Durant toute une semaine, nous passâmes ici le plus délicieux temps du monde. Sous l’influence de ce climat si riche et si fécond en afflations vivifiantes, mon jeune maître avait non-seulement vu renaître ses couleurs fraîches et sa gaieté folle d’autrefois, mais avec elles son irrésistible passion pour le dessin ; — car il dessinait comme un ange, le pauvre cher enfant !

Un jour donc que voulant rendre avec une aussi scrupuleuse exactitude que possible la perspective abrupte de ces rochers dont il avait entrepris de confier le site bizarre à son album, il se promenait tout au bord de cette extrémité pour mieux se pénétrer de la mystérieuse profondeur de ces gouffres, le ciel voulut qu’il cédât, comme tant d’autres, aux irrésistibles séductions de la Fée des Vertiges, et roulât, la tête la première, dans l’immense cratère béant devant lui.

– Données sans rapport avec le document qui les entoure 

Lemma new_user_tables m a t a' :
  tables_ok w kroot AllocPage m a -> AllocPage a = Done (t, a') ->
  exists m', SetKernelPageEntries (ClearMapping t m) kroot t = Done m' /\ tables_ok w t AllocPage m' a' /\
    (forall x, low x < 2 ^ 47 -> v2p mask m' t x = Done kAddrCannotTranslate) /\
    (forall x, 2 ^ 47 <= low x -> v2p mask m' t x = v2p mask m kroot x).
Proof.
  intros (own & Hwf & Hs & Hav) E. destruct (alloc_page_law _ _ _ Hs E) as (Hs' & Ht & _ & Hnt & Hu). pose proof (Hav _ Ht) as Hown.
  destruct (wt_table _ _ _ _ Hwf _ _ _ (wt_root _ _ _ _ Hwf)) as (es & Hes & Hl & Hch).
  assert (kroot <> t) by (intros ->; rewrite (wt_root _ _ _ _ Hwf) in Hown; done).
  exists (<[t := user_entries es]> m). split.
  { unfold SetKernelPageEntries, ClearMapping. rewrite lookup_insert_ne, Hes, lookup_insert_eq by done. cbn [deref rbind].
    rewrite insert_insert_eq. done. }
  pose proof (user_tree own m t es Hwf Hown Hes Hl) as Hwf'.
  split. { exists (user_owner own t). split; [done|]. split; [done|]. intros u Hu'. unfold user_owner.
    destruct (Z.eqb_spec u t) as [->|]; [done|]. by rewrite (Hav _ (Hu _ Hu')). }
  assert (forall x, read_entry (<[t := user_entries es]> m) t PML4E x = deref (user_entries es !! idx PML4E x)) as Hrd.
  { intros x. unfold read_entry. by rewrite lookup_insert_eq. }
  split; intros x Hx; unfold v2p.
  - pose proof (idx_half x). pose proof (idx_lt PML4E x).
    rewrite (v2p_from_unfold _ _ _ _ _ _ 0); [done|]. rewrite Hrd, user_entries_lookup by done. by destruct (Nat.leb_spec 256 (idx PML4E x)); [lia|].
  - apply idx_half in Hx. pose proof (idx_lt PML4E x).
    destruct (own_read w kroot own m kroot PML4E _ x Hwf (wt_root _ _ _ _ Hwf)) as (es' & e & E' & _ & He & Hk).
    rewrite Hes in E'. injection E' as <-.
    assert (read_entry (<[t := user_entries es]> m) t PML4E x = Done e) as Hk'.
    { rewrite Hrd, user_entries_lookup by done. destruct (Nat.leb_spec 256 (idx PML4E x)); [|lia]. by rewrite He. }
    rewrite (v2p_from_unfold _ _ _ _ _ _ _ Hk), (v2p_from_unfold _ _ _ _ _ _ _ Hk').
    destruct (IsPresent e) eqn:Ep; [|done]. destruct (IsPage PML4E e) eqn:Eg; [done|]. cbn [negb].
    apply (insert_frame w kroot own); [done|done|]. apply (Hch _ _ He Ep Eg).
Qed.
End UserTables.
Definition set_procs (s : sched) (m : gmap nat Process) : sched :=
  Sched m (process_ s) (number_of_process_ s) (current_ s) (lock_ s) (multi_task s).
Definition set_lock (s : sched) (l : lock) : sched :=
  Sched (procs s) (process_ s) (number_of_process_ s) (current_ s) l (multi_task s).
Definition get (s : sched) (p : nat) : res Process := deref (procs s !! p).
Definition update (p : nat) (f : Process -> Process) (s : sched) : res sched :=
  do pr <- get s p; Done (set_procs s (<[p := f pr]> (procs s))).
(** A pointer in the array, dereferenced. *)
Definition slot (s : sched) (i : nat) : res nat :=
  do o <- deref (process_ s !! i); deref o.

Definition GetCurrentProcess (s : sched) : nat := current_ s.
Definition acquire (s : sched) : res sched :=
  do cur <- get s (current_ s);
  do l <- Lock (multi_task s) (id_ cur) (lock_ s);
  Done (set_lock s l).
Definition release (s : sched) : sched := set_lock s (Unlock (multi_task s) (lock_ s)).

(** The index of the first stopped process among the first [k] entries from [i] on. *)
Fixpoint find_stopped (k i : nat) (s : sched) : res (option nat) :=
  match k with
  | O => Done None
  | S k' =>
    do p <- slot s i;
    do pr <- get s p;
    if bool_decide (status_ pr = kStopped) then Done (Some i) else find_stopped k' (S i) s
  end.
Definition put_slot (i : nat) (p : nat) (s : sched) : sched :=
  Sched (procs s) (<[i := Some p]> (process_ s)) (number_of_process_ s) (current_ s) (lock_ s)
    (multi_task s).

Un cri perçant qu’il fit entendre, comme un dernier adieu à la vie, vint seul m’annoncer cet affreux malheur…

J’accourus… mais déjà il était trop tard. Les eaux écumantes dressèrent seules devant moi leurs têtes blanches hideusement cruelles.

Égaré par le désespoir, je tombai à genoux à cette même place, sans faire un mouvement. Je comprenais et je ne voulais pas comprendre ; je savais et je ne voulais pas savoir ; je devinais et faisais tout pour ne pas deviner… Et c’est qu’il y avait là, en effet, trop de désespoir, trop de réalité déchirante pour ne pas craindre d’y croire, pour ne pas redouter le réveil d’un aussi affreux rêve.

Immobile, dans un état de morne stupeur, je restai toute la nuit abîmé dans mes larmes, et ce ne fut qu’après en avoir bien versé que je pus envisager face à face l’horrible malheur dont je venais d’être le témoin impuissant…

Si je ne me suis pas enfin jeté moi-même après lui, c’est que je savais trop bien, Monsieur, que rien n’échappe à ces gouffres perfides et que ma mort n’aurait été qu’un crime devant Dieu !

Le lendemain matin le hasard ayant amené par ici le vieux François, que vous connaissez peut-être, il me trouva là, à genoux sur cette même pierre que voici, pleurant mon pauvre maître et priant pour lui !… Je lui contai tout, et il mêla ses larmes aux miennes.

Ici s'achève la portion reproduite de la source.